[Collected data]

____________

(* ===== verification/Proc.v ===== *)
(** * External tools: [run] (lines 38-59 of [implib-gen.py])

    Every tool the script calls ([readelf], [nm], [file], [c++filt]) is
    reached through [run], which aborts the script when the tool exits with a
    non-zero status or writes anything on standard error.  The tools
    themselves are an interface: the typeclass [System] gives, for an
    argument vector and a standard input, what the process does.  Every
    component that reads tool output is stated against this interface and
    holds for every instance of it. *)

From S2P Require Import Prelude PyStr.

(** What [subprocess.Popen(...).communicate()] yields. *)
Record completed := mk_completed {
  returncode : Z;
  stdout : string;
  stderr : string
}.

(** [Popen] either starts the program or raises [OSError] (for example
    [FileNotFoundError] when the tool is not installed). *)
Inductive spawn :=
  | Spawned (c : completed)
  | SpawnFailed.

Class System := exec : list string -> string -> spawn.

Definition nl : string := String "010"%char EmptyString.

Section Run.
Context `{System}.

(** [run(args, stdin)] *)
Definition run (args : list string) (stdin : string) : result string :=
  match exec args stdin with
  | SpawnFailed => crash:("OSError")
  | Spawned c =>
      if negb (bool_decide (returncode c = 0%Z)) || negb (String.eqb (stderr c) "")
      then fatal:(default "" (head args) +:+ " failed with retcode "
                   +:+ Py.str_of_Z (returncode c) +:+ ":" +:+ nl +:+ stderr c)
      else Ok (stdout c)
  end.

(** [try: ... except (OSError, subprocess.SubprocessError): <default>]
    around one call of [run]: only a failed spawn is caught, the exit of
    [error()] is not. *)
Definition catch_oserror {A} (r : result A) (dflt : A) : result A :=
  match r with
  | Err (Crash "OSError") => Ok dflt
  | _ => r
  end.

Lemma run_Ok args stdin o :
  run args stdin = Ok o <->
  exists c, exec args stdin = Spawned c /\ returncode c = 0%Z /\
            stderr c = "" /\ stdout c = o.
Proof.
  unfold run. destruct (exec args stdin) as [c|]; [|split; [done|by intros (? & ? & _)]].
  split.
  - destruct (bool_decide_reflect (returncode c = 0%Z)) as [Hr|Hr];
      destruct (String.eqb_spec (stderr c) "") as [He|He]; simpl; try done.
    intros [= <-]. by exists c.
  - intros (c' & [= <-] & Hr & He & <-). rewrite He, bool_decide_true by done. done.
Qed.
End Run.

____________

-- To do --
From the line holding "Record completed := mk_completed" through the last line above, reproduce each line exactly and add nothing.

-- Written reply --
Record completed := mk_completed {
  returncode : Z;
  stdout : string;
  stderr : string
}.

(** [Popen] either starts the program or raises [OSError] (for example
    [FileNotFoundError] when the tool is not installed). *)
Inductive spawn :=
  | Spawned (c : completed)
  | SpawnFailed.

Class System := exec : list string -> string -> spawn.

Definition nl : string := String "010"%char EmptyString.

Section Run.
Context `{System}.

(** [run(args, stdin)] *)
Definition run (args : list string) (stdin : string) : result string :=
  match exec args stdin with
  | SpawnFailed => crash:("OSError")
  | Spawned c =>
      if negb (bool_decide (returncode c = 0%Z)) || negb (String.eqb (stderr c) "")
      then fatal:(default "" (head args) +:+ " failed with retcode "
                   +:+ Py.str_of_Z (returncode c) +:+ ":" +:+ nl +:+ stderr c)
      else Ok (stdout c)
  end.

(** [try: ... except (OSError, subprocess.SubprocessError): <default>]
    around one call of [run]: only a failed spawn is caught, the exit of
    [error()] is not. *)
Definition catch_oserror {A} (r : result A) (dflt : A) : result A :=
  match r with
  | Err (Crash "OSError") => Ok dflt
  | _ => r
  end.

Lemma run_Ok args stdin o :
  run args stdin = Ok o <->
  exists c, exec args stdin = Spawned c /\ returncode c = 0%Z /\
            stderr c = "" /\ stdout c = o.
Proof.
  unfold run. destruct (exec args stdin) as [c|]; [|split; [done|by intros (? & ? & _)]].
  split.
  - destruct (bool_decide_reflect (returncode c = 0%Z)) as [Hr|Hr];
      destruct (String.eqb_spec (stderr c) "") as [He|He]; simpl; try done.
    intros [= <-]. by exists c.
  - intros (c' & [= <-] & Hr & He & <-). rewrite He, bool_decide_true by done. done.
Qed.
End Run.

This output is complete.